• _ASSIGNMENT_
Print all entries word for word.

• _SOURCE DATA_
(** * Chunked upload client: a shallow embedding of [client.go] and [utils.go]

    The development follows the two Go source files of the package
    [uploadbig].  Machine integers are modelled as [Z] with their wrap-around
    written out, Go strings as [string] (a sequence of bytes), [float64]
    values by the exact rational they denote together with the IEEE
    round-to-nearest-even step, maps as [gmap], and the methods on
    [*UploadData] as computations in a small state monad that can also
    panic. *)

From Stdlib Require Import ZArith Lia String Ascii List Bool.
From Stdlib Require Import DecimalString DecimalPos.
From stdpp Require Import base option list gmap strings.

Local Open Scope string_scope.
Local Open Scope Z_scope.
Local Open Scope list_scope.

(** ** Go machine integers *)

Module GoInt.

Definition two63 : Z := 2 ^ 63.
Definition two64 : Z := 2 ^ 64.

(** Conversion to [uint64] and arithmetic modulo [2^64]. *)
Definition to_uint64 (z : Z) : Z := z mod two64.

(** Conversion to [int64] (and to [int]: the model fixes a 64-bit
    platform, where [int] and [int64] have the same range). *)
Definition to_int64 (z : Z) : Z := (z + two63) mod two64 - two63.

Definition u64_add (a b : Z) : Z := to_uint64 (a + b).
Definition u64_sub (a b : Z) : Z := to_uint64 (a - b).
Definition u64_mul (a b : Z) : Z := to_uint64 (a * b).

Definition i64_add (a b : Z) : Z := to_int64 (a + b).
Definition i64_sub (a b : Z) : Z := to_int64 (a - b).

Definition is_uint64 (z : Z) : Prop := 0 <= z < two64.
Definition is_int64 (z : Z) : Prop := - two63 <= z < two63.

End GoInt.
Import GoInt.

(** ** Go [float64], as far as the package uses it

    The package converts integers to [float64], divides two such values,
    takes [math.Min] and [math.Ceil], and converts back.  A finite value is
    kept as the exact rational it denotes, a fraction [num / den] with
    [0 < den]; the rounding of a conversion or a division is IEEE
    round-to-nearest, ties to even, to 53 significant bits.  The exponent
    range of binary64 never binds here (an integer of 64 bits and a quotient
    of two of them are far inside the normal range), and the sign of a zero
    is not tracked (no result of the package depends on it). *)

Module F64.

• _SOLVED EXERCISE_
(** * Chunked upload client: a shallow embedding of [client.go] and [utils.go]

    The development follows the two Go source files of the package
    [uploadbig].  Machine integers are modelled as [Z] with their wrap-around
    written out, Go strings as [string] (a sequence of bytes), [float64]
    values by the exact rational they denote together with the IEEE
    round-to-nearest-even step, maps as [gmap], and the methods on
    [*UploadData] as computations in a small state monad that can also
    panic. *)

From Stdlib Require Import ZArith Lia String Ascii List Bool.
From Stdlib Require Import DecimalString DecimalPos.
From stdpp Require Import base option list gmap strings.

Local Open Scope string_scope.
Local Open Scope Z_scope.
Local Open Scope list_scope.

(** ** Go machine integers *)

Module GoInt.

Definition two63 : Z := 2 ^ 63.
Definition two64 : Z := 2 ^ 64.

(** Conversion to [uint64] and arithmetic modulo [2^64]. *)
Definition to_uint64 (z : Z) : Z := z mod two64.

(** Conversion to [int64] (and to [int]: the model fixes a 64-bit
    platform, where [int] and [int64] have the same range). *)
Definition to_int64 (z : Z) : Z := (z + two63) mod two64 - two63.

Definition u64_add (a b : Z) : Z := to_uint64 (a + b).
Definition u64_sub (a b : Z) : Z := to_uint64 (a - b).
Definition u64_mul (a b : Z) : Z := to_uint64 (a * b).

Definition i64_add (a b : Z) : Z := to_int64 (a + b).
Definition i64_sub (a b : Z) : Z := to_int64 (a - b).

Definition is_uint64 (z : Z) : Prop := 0 <= z < two64.
Definition is_int64 (z : Z) : Prop := - two63 <= z < two63.

End GoInt.
Import GoInt.

(** ** Go [float64], as far as the package uses it

    The package converts integers to [float64], divides two such values,
    takes [math.Min] and [math.Ceil], and converts back.  A finite value is
    kept as the exact rational it denotes, a fraction [num / den] with
    [0 < den]; the rounding of a conversion or a division is IEEE
    round-to-nearest, ties to even, to 53 significant bits.  The exponent
    range of binary64 never binds here (an integer of 64 bits and a quotient
    of two of them are far inside the normal range), and the sign of a zero
    is not tracked (no result of the package depends on it). *)

Module F64.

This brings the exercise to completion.